Synergien zwischen militärischer und ziviler Forschung ausloten

Des Weiteren stellt die EFI in ihrem Gutachten die strikte Trennung zwischen militärischer und ziviler Forschung infrage und ruft die Bundesregierung dazu auf, bei ihrer Forschungs- und Innovationsförderung mögliche Synergien in den Blick zu nehmen. „Fakt ist, dass in anderen Ländern Forschungsaktivitäten im Militärsektor wichtige Impulse für Innovationen im zivilen Sektor liefern und umgekehrt. Das heißt, durch die strikte Trennung der beiden Sektoren entgehen Deutschland fortlaufend Synergieeffekte und Innovationsimpulse“, kritisiert Uwe Cantner. „Beispielsweise ist die Cybersicherheit sowohl für den zivilen als auch für den militärischen Sektor immens wichtig. Hier sollten die Anstrengungen in der Forschung gebündelt werden.“ Die Expertenkommission empfiehlt den Wissenschaftseinrichtungen, bestehende Zivilklauseln – mit denen sie sich verpflichten, ausschließlich für zivile Zwecke zu forschen – vor dem Hintergrund der Zeitenwende zu überprüfen.

 

In ihrem Gutachten geht die EFI auf diese Schwerpunktthemen ein:

  • 1. Innovationspotenziale Älterer künftig besser nutzen

    Für Innovation gibt es kein Höchstalter. Die EFI plädiert dafür, angesichts des drohenden Fachkräftemangels die Innovationspotenziale älterer Menschen besser zu nutzen. Ältere Beschäftigte seien fast so häufig mit Forschungs-, Entwicklungs- und Konstruktionsarbeiten betraut wie jüngere. Auch zum Patentaufkommen trügen sie in erheblichem Umfang bei. „Selbst wenn Beschäftigte das Ruhestandsalter schon erreicht haben, sind viele von ihnen noch bereit, die Entstehung von Innovationen durch ihr Wissen und ihre Erfahrung zu unterstützen“, sagt Cantner. „Dafür müssen wir ihnen möglichst attraktive Bedingungen bieten.“

    Potenzial sieht die Expertenkommission in der projektbezogenen Weiterbeschäftigung von Ruheständlerinnen und Ruheständlern als Senior Experts und regt dafür eine unternehmensübergreifende Vermittlungsplattform an. Zugleich sollten arbeitsrechtliche Hemmnisse abgebaut werden. Konkret fordert die Expertenkommission, die sachgrundlose Befristung von Ruheständlerinnen und Ruheständlern zu erleichtern. Weiteren Handlungsbedarf erkennt die Expertenkommission bei der Förderung der Digitalkompetenzen und regt an, die längst überfällige Digitalisierung der öffentlichen Verwaltung und damit verbundene digitale Dienste systematisch mit Unterstützungsangeboten für Ältere zu verknüpfen, bei denen der Erwerb von Digitalkompetenzen im Vordergrund steht.

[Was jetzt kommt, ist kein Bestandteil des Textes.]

(** * Asynchronous Successive Halving pruner

    A shallow embedding of [optuna/pruners/successive_halving.py] and the
    properties of its rung bookkeeping and promotion decision.

    Conventions of the embedding.
    - Python [int] is [Z]; the rung counter, which starts at [0] and is only
      ever incremented, is [nat].
    - A reported value is a Python float.  The code only tests it with
      [math.isnan] and compares it with [<=], [>=] and [list.sort], so a float
      is either [NaN] or a number, and numbers are represented by a point of a
      total order ([Z]).
    - A Python exception is a value of [exn]; a computation that may raise
      returns [result A].
    - The trial store is an explicit state that [prune] threads through. *)

From stdpp Require Import gmap strings list sorting pretty.
From Stdlib Require Import ZArith Lia.

Local Open Scope Z_scope.

(** ** Python values and exceptions *)

Inductive exn : Set :=
  | ValueError
  | KeyError
  | IndexError
  | ZeroDivisionError.

Definition result (A : Type) : Type := (exn + A)%type.

Inductive value : Set :=
  | NaN
  | Num (x : Z).

(** Modelled from the spec: the direction of a study, minimize or maximize;
    the declaration of [StudyDirection] is not among these sources. *)
Inductive StudyDirection : Set :=
  | MINIMIZE
  | MAXIMIZE.

Global Instance StudyDirection_eq_dec : EqDecision StudyDirection.
Proof. solve_decision. Defined.

(** [a // b] on integers: floor division, raising on a zero divisor. *)
Definition floordiv (a b : Z) : result Z :=
  if decide (b = 0) then inl ZeroDivisionError else inr (a `div` b).

(** [l[i]] on a list: a negative index counts from the end, an index outside
    [-len l .. len l - 1] raises [IndexError]. *)
Definition getitem {A} (l : list A) (i : Z) : result A :=
  let n := Z.of_nat (length l) in
  let j := if decide (i < 0) then n + i else i in
  if decide (0 ≤ j < n) then
    match l !! Z.to_nat j with
    | Some x => inr x
    | None => inl IndexError
    end
  else inl IndexError.

(** [list.sort()] on numbers: the ascending rearrangement. *)
Definition sort (l : list Z) : list Z := merge_sort Z.le l.

(** ** The promotion decision engine *)

(** The index computed at the head of [_is_trial_promotable_to_next_rung]:
    [len(competing_values) // reduction_factor - 1], with [-1] replaced by
    [0]. *)
Definition promotable_idx (n : nat) (reduction_factor : Z) : result Z :=
  match floordiv (Z.of_nat n) reduction_factor with
  | inl e => inl e
  | inr q =>
      let promotable_idx := q - 1 in
      inr (if decide (promotable_idx = -1) then 0 else promotable_idx)
  end.

Definition _is_trial_promotable_to_next_rung
    (value : Z) (competing_values : list Z) (reduction_factor : Z)
    (study_direction : StudyDirection) : result bool :=
  match promotable_idx (length competing_values) reduction_factor with
  | inl e => inl e
  | inr promotable_idx =>
      let competing_values := sort competing_values in
      if decide (study_direction = MAXIMIZE) then
        match getitem competing_values (- (promotable_idx + 1)) with
        | inl e => inl e
        | inr cutoff => inr (bool_decide (cutoff ≤ value))
        end
      else
        match getitem competing_values promotable_idx with
        | inl e => inl e
        | inr cutoff => inr (bool_decide (value ≤ cutoff))
        end
  end.

(** ** Order statistics, stated by counting

    [c] is the [(k+1)]-th smallest element of [l] when it occurs in [l], at
    most [k] elements are strictly below it and more than [k] are at or below
    it; symmetrically for the [(k+1)]-th largest.  Neither notion mentions a
    sorted copy of the list. *)

Definition count_if (P : Z → Prop) `{∀ x, Decision (P x)} (l : list Z) : nat :=
  length (filter P l).

Definition kth_smallest (k : nat) (l : list Z) (c : Z) : Prop :=
  c ∈ l ∧
  (count_if (λ x, (x < c)%Z) l ≤ k)%nat ∧
  (k < count_if (λ x, (x ≤ c)%Z) l)%nat.

Definition kth_largest (k : nat) (l : list Z) (c : Z) : Prop :=
  c ∈ l ∧
  (count_if (λ x, (c < x)%Z) l ≤ k)%nat ∧
  (k < count_if (λ x, (c ≤ x)%Z) l)%nat.

(** The cutoff of the decision, by direction. *)
Definition is_cutoff (d : StudyDirection) (k : nat) (l : list Z) (c : Z) : Prop :=
  match d with
  | MINIMIZE => kth_smallest k l c
  | MAXIMIZE => kth_largest k l c
  end.

(** Whether [v] passes the cutoff [c]: ties pass. *)
Definition passes (d : StudyDirection) (v c : Z) : bool :=
  match d with
  | MINIMIZE => bool_decide (v ≤ c)
  | MAXIMIZE => bool_decide (c ≤ v)
  end.

(** ** Trials, the study and its store *)

(** Modelled from the spec: a [FrozenTrial], whose declaration is not among
    these sources, with the attributes this module reads.  [system_attrs] is
    restricted to numeric entries: the only keys the pruner reads or writes
    are rung markers, and it writes one only after the [math.isnan] test. *)
Record FrozenTrial : Type := {
  _trial_id : nat;
  last_step : option Z;
  intermediate_values : gmap Z value;
  system_attrs : gmap string Z;
}.

Definition with_system_attr (key : string) (x : Z) (t : FrozenTrial) : FrozenTrial :=
  {| _trial_id := _trial_id t;
     last_step := last_step t;
     intermediate_values := intermediate_values t;
     system_attrs := <[key := x]> (system_attrs t) |}.

(** Modelled from the spec: the trial store behind a study, which is not
    among these sources.  [stored_trials] are the trial records in store
    order.  [shares_objects] tells whether [get_trials(deepcopy=False)]
    hands out the stored objects themselves (an in-memory store) or fresh
    copies (a remote one).  [journal] lists the [set_trial_system_attr] calls
    made so far, latest first. *)
Record Storage : Type := {
  stored_trials : list FrozenTrial;
  shares_objects : bool;
  journal : list (nat * string * Z);
}.

(** Modelled from the spec: a study, with its direction and its store. *)
Record Study : Type := {
  direction : StudyDirection;
  _storage : Storage;
}.

(** Modelled from the spec: the store's attribute write is absent from the
    sources; it sets the attribute on exactly the named trial. *)
Definition write_attr (trial_id : nat) (key : string) (x : Z) (t : FrozenTrial) : FrozenTrial :=
  if decide (_trial_id t = trial_id) then with_system_attr key x t else t.

(** Modelled from the spec: [set_trial_system_attr] of the absent trial
    store. *)
Definition set_trial_system_attr
    (study : Study) (trial_id : nat) (key : string) (x : Z) : Study :=
  {| direction := direction study;
     _storage :=
       {| stored_trials := write_attr trial_id key x <$> stored_trials (_storage study);
          shares_objects := shares_objects (_storage study);
          journal := (trial_id, key, x) :: journal (_storage study) |} |}.
(** * GRADER ETL: a shallow embedding of [etl_script.py]

    The script pulls attempt records from a statistics API, validates and
    normalises each record, loads the accepted ones into PostgreSQL in one
    transaction, computes a daily aggregate and optionally publishes it to a
    spreadsheet.

    Python values are embedded as the inductive type [pyval]; a Python
    function that logs, touches the database or raises becomes a function in
    the monad [M], which threads a [world] (database table, spreadsheet and
    the trace of log lines and calls) and returns either a value or a raised
    exception.  Text is modelled with one [ascii] per character (code points
    0..255). *)

From Stdlib Require Import ZArith List String Ascii Bool Floats Lia.
From Stdlib Require Import DecimalString.
Import ListNotations.
Set Warnings "-register-all".
Open Scope string_scope.
Open Scope list_scope.
Open Scope Z_scope.

(** ** Python values *)

(** [datetime.datetime] objects (naive, no tzinfo). *)
Record datetime := mk_datetime {
  dt_year : Z; dt_month : Z; dt_day : Z;
  dt_hour : Z; dt_minute : Z; dt_second : Z; dt_microsecond : Z
}.

(** The values a JSON body or [ast.literal_eval] can produce, plus
    [datetime] objects.  A [dict] keeps its items in insertion order. *)
Inductive pyval : Type :=
| PNone
| PBool (b : bool)
| PInt (z : Z)
| PFloat (f : float)
| PStr (s : string)
| PBytes (s : string)
| PList (l : list pyval)
| PTuple (l : list pyval)
| PSet (l : list pyval)
| PDict (items : list (pyval * pyval))
| PDatetime (d : datetime).

(** Subclasses of [Exception] raised by the operations used in the script. *)
Inductive exn : Type :=
| TypeError | ValueError | SyntaxError | KeyError | IndexError
| AttributeError | MemoryError | RecursionError | ZeroDivisionError
| RequestException      (* requests.exceptions.RequestException *)
| JSONDecodeError       (* json.JSONDecodeError *)
| Psycopg2Error         (* psycopg2.Error *)
| GspreadError          (* any exception out of gspread / google.oauth2 *)
| OSError.              (* PermissionError and the like, out of Path.exists() *)

Inductive result (A : Type) : Type :=
| Ret (a : A)
| Raise (e : exn).
Arguments Ret {A} a.
Arguments Raise {A} e.

(** The dict built by [validate_record]: seven keys, each holding a Python
    value. *)
Record NormalizedAttempt := mk_attempt {
  user_id : pyval;
  oauth_consumer_key : pyval;
  lis_result_sourcedid : pyval;
  lis_outcome_service_url : pyval;
  is_correct : pyval;
  attempt_type : pyval;
  created_at : pyval
}.

(** The dict built by [get_daily_statistics]. *)
Record DailyStatistics := mk_stats {
  date : string;
  total_attempts : Z;
  successful_attempts : Z;
  failed_attempts : Z;
  run_attempts : Z;
  unique_users : Z;
  run_count : Z;
  submit_count : Z;
  success_rate : pyval
}.

(** ** Log lines and external calls *)

Inductive level := INFO | WARNING | ERROR.

(** One constructor per log line of the script; the formatted values are
    kept as arguments. *)
Inductive message : Type :=
| MsgApiRequest (start_date end_date : string)
| MsgApiReceived (n : nat)
| MsgApiStatus (status : Z)
| MsgApiRequestError
| MsgApiJsonError
| MsgPassbackNotDict (v : pyval)
| MsgPassbackParseError (e : exn)
| MsgMissingField (field : string)
| MsgBadAttemptType (v : pyval)
| MsgBadIsCorrect (v : pyval)
| MsgBadDate (v : pyval)
| MsgValidationError (e : exn)
| MsgProcessStart
| MsgProcessed (accepted skipped : nat)
| MsgTableReady
| MsgTableError (e : exn)
| MsgNoRecords
| MsgLoading (n : nat)
| MsgLoaded (count : Z)
| MsgLoadError (e : exn)
| MsgStats (stats : DailyStatistics)
| MsgStatsError (e : exn)
| MsgSheetsDisabled
| MsgSheetsUnavailable
| MsgSheetsNoCredentials
| MsgSheetsUploading
| MsgSheetsCreated
| MsgSheetsUploaded
| MsgSheetsError
| MsgStart
| MsgPeriod (start_date end_date : string)
| MsgFetchFailed
| MsgFetchEmpty
| MsgNoneValid
| MsgEtlDone (loaded : Z)
| MsgRunOk
| MsgCritical (e : exn)
| MsgRunFailed
| MsgTime.

(** What a run leaves behind, in order: its log lines, and a mark at the
    entry of each function that talks to the database or the spreadsheet. *)
Inductive event : Type :=
| Log (lv : level) (m : message)
| CallCreateTable
| CallLoad (n : nat)
| CallStats (d : string)
| CallPublish (stats : DailyStatistics).

(** ** The world and the monad *)

(** A row of the worksheet: the header line, or the nine values of one
    day's statistics. *)
Inductive sheet_row :=
| HeaderRow
| DataRow (stats : DailyStatistics).

(** The spreadsheet named GSHEETS_SPREADSHEET, as the account sees it: not
    there, there without the worksheet "Daily Statistics", or there with
    the worksheet and its rows. *)
Inductive spreadsheet :=
| NoSpreadsheet
| NoWorksheet
| Worksheet (rows : list sheet_row).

  • 2. Bessere Verwertung von Ideen durch Technologiemärkte

    Das EFI-Gutachten befasst sich auch mit Technologiemärkten, also mit Märkten, auf denen technologisches Wissen in Form von Rechten zum Schutz geistigen Eigentums (sogenannte IP-Rechte) wie z. B. Patenten gehandelt wird. „Technologiemärkte”, so Prof. Dr. Carolin Häussler, Mitglied der Expertenkommission, „können erheblichen ökonomischen und gesellschaftlichen Nutzen schaffen. Denn sie bieten die Möglichkeit, das von einem Unternehmen entwickelte Wissen mit den komplementären Kompetenzen und Ressourcen eines anderen Unternehmens zusammenzubringen, das dieses Wissen besser in die Anwendung bringen kann als der bisherige Eigentümer. Diese Möglichkeit, eine neu entwickelte Technologie nicht mehr selbst am Markt platzieren zu müssen, aber dennoch von ihrer Entwicklung zu profitieren, gibt den Unternehmen zusätzliche Anreize, in Forschung und Entwicklung zu investieren. Technologiemärkte begünstigen somit eine effizientere Arbeitsteilung im Innovationsprozess“.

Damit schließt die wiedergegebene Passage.